* [TASK PROMPT]: Starting with the line containing "Proof. intros Hf." and going on through the line containing "mirrors u → length", return the lines of the data below exactly, and only those.

********

(** An event of the handlers, offered to the queue while the set of followed
    identities makes the same step. *)
Lemma queue_step (started : bool) (sb : subscriber) (ev : event) (rows X : gset bytes) :
  (sub_done sb = false → pushed (sub_events sb) (if started then rows else X) = X) →
  sub_done (offer ev sb) = false →
  pushed (sub_events (offer ev sb)) (if started then rows else push_ids X ev) = push_ids X ev.
Proof.
  intros Hq. unfold offer. destruct (_ <? _); cbn [sub_done sub_events]; [|done]. intros Hd. specialize (Hq Hd).
  rewrite pushed_snoc. destruct started; [by rewrite Hq|]. by apply pushed_again.
Qed.

(** *** The steps of the daemon *)

Lemma followed_insert s s' t :
  own_follows s' = {[t]} ∪ own_follows s → followed s' = {[IdentityFromPubkey t]} ∪ followed s.
Proof. intros Hf. unfold followed. rewrite Hf. set_solver. Qed.

Lemma followed_delete s s' t :
  own_follows s' = own_follows s ∖ {[t]} → followed s' = followed s ∖ {[IdentityFromPubkey t]}.
Proof.
  intros Hf. unfold followed. rewrite Hf. apply set_eq. intros k.
  rewrite elem_of_difference, !elem_of_map, elem_of_singleton. split.
  - intros (x & -> & Hx). split; [set_solver|]. intros Heq%(inj _). set_solver.
  - intros [(x & -> & Hx) Hne]. exists x. set_solver.
Qed.

Lemma identity_not_empty t : IdentityFromPubkey t ≠ [].
Proof. unfold IdentityFromPubkey. by vm_compute. Qed.

(** The subscriber after a push, wherever it is. *)
Lemma sub_broadcast ev d i sb :
  subs d !! i = Some sb → subs (broadcast ev d) !! i = Some (offer ev sb).
Proof. intros Hi. cbn. by rewrite list_lookup_fmap, Hi. Qed.

Lemma mirrors_push u (d d' : dstate) s ev sb :
  subs d !! ui_index u = Some sb →
  (sub_done sb = false →
   pushed (sub_events sb) (if ui_started u then model_rows u else followed (ui_daemon u).1)
     = followed (ui_daemon u).1) →
  followed s = push_ids (followed (ui_daemon u).1) ev →
  subs d' = subs (broadcast ev d) →
  ∃ sb', subs d' !! ui_index u = Some sb' ∧
    (sub_done sb' = false →
     pushed (sub_events sb') (if ui_started u then model_rows u else followed s) = followed s).
Proof.
  intros Hsb Hq Hs Hd. exists (offer ev sb). rewrite Hd. split; [by apply sub_broadcast|].
  intros Hdone. rewrite Hs. by apply queue_step.
Qed.

Lemma mirrors_follow u kp target now se :
  mirrors u → length target = 32 → signs kp KindFollow target now (ui_daemon u).1 se →
  mirrors (set_daemon (writeFollow target kp now (ui_daemon u)).2 u).
Proof.
  intros [Hok Hc Hp Hr (sb & Hsb & Hq)] Ht Hsign.
  destruct (Store_Follow_run kp target now (ui_daemon u).1 se)
    as (id & s & Hrun & _ & Hok' & Hc' & Hp' & Hf & _); try done.
  unfold writeFollow. rewrite Hrun. split; try done. cbn [ui_daemon set_daemon fst snd].
  eapply (mirrors_push u _ _ s (FollowsAdd _) sb); [exact Hsb|exact Hq| |reflexivity].
  by apply followed_insert.
Qed.

Lemma mirrors_unfollow u kp targetStr target now se :
  mirrors u → ResolvePubkey targetStr = Ok target →
  signs kp KindUnfollow target now (ui_daemon u).1 se →
  mirrors (set_daemon (handleUnfollow targetStr kp now (ui_daemon u)).2 u).
Proof.
  intros [Hok Hc Hp Hr (sb & Hsb & Hq)] Ht Hsign.
  destruct (Store_Unfollow_run kp target now (ui_daemon u).1 se)
    as (id & s & Hrun & _ & Hok' & Hc' & Hp' & Hf & _); try done.
  unfold handleUnfollow. rewrite Ht. cbn [wrap]. rewrite Hrun.
  split; try done. cbn [ui_daemon set_daemon fst snd].
  destruct (mirrors_push u (ui_daemon u).2 (removeZen (default (IdentityFromPubkey target) (Routing
    (IdentityFromPubkey target) s)) (ui_daemon u).2) (ui_daemon u).1
    (ZenRemove (default (IdentityFromPubkey target) (Routing (IdentityFromPubkey target) s))) sb)
    as (sb1 & Hsb1 & Hq1); [exact Hsb|exact Hq|done|done|].
  eapply (mirrors_push u _ _ _ (FollowsRemove (IdentityFromPubkey target)) sb1);
    [exact Hsb1|exact Hq1| |reflexivity].
  cbn [push_ids]. rewrite decide_False by apply identity_not_empty.
  by apply (followed_delete (ui_daemon u).1).
Qed.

********

* [ANSWER FOR THE TASK]:
Proof. intros Hf. unfold followed. rewrite Hf. set_solver. Qed.

Lemma followed_delete s s' t :
  own_follows s' = own_follows s ∖ {[t]} → followed s' = followed s ∖ {[IdentityFromPubkey t]}.
Proof.
  intros Hf. unfold followed. rewrite Hf. apply set_eq. intros k.
  rewrite elem_of_difference, !elem_of_map, elem_of_singleton. split.
  - intros (x & -> & Hx). split; [set_solver|]. intros Heq%(inj _). set_solver.
  - intros [(x & -> & Hx) Hne]. exists x. set_solver.
Qed.

Lemma identity_not_empty t : IdentityFromPubkey t ≠ [].
Proof. unfold IdentityFromPubkey. by vm_compute. Qed.

(** The subscriber after a push, wherever it is. *)
Lemma sub_broadcast ev d i sb :
  subs d !! i = Some sb → subs (broadcast ev d) !! i = Some (offer ev sb).
Proof. intros Hi. cbn. by rewrite list_lookup_fmap, Hi. Qed.

Lemma mirrors_push u (d d' : dstate) s ev sb :
  subs d !! ui_index u = Some sb →
  (sub_done sb = false →
   pushed (sub_events sb) (if ui_started u then model_rows u else followed (ui_daemon u).1)
     = followed (ui_daemon u).1) →
  followed s = push_ids (followed (ui_daemon u).1) ev →
  subs d' = subs (broadcast ev d) →
  ∃ sb', subs d' !! ui_index u = Some sb' ∧
    (sub_done sb' = false →
     pushed (sub_events sb') (if ui_started u then model_rows u else followed s) = followed s).
Proof.
  intros Hsb Hq Hs Hd. exists (offer ev sb). rewrite Hd. split; [by apply sub_broadcast|].
  intros Hdone. rewrite Hs. by apply queue_step.
Qed.

Lemma mirrors_follow u kp target now se :
  mirrors u → length target = 32 → signs kp KindFollow target now (ui_daemon u).1 se →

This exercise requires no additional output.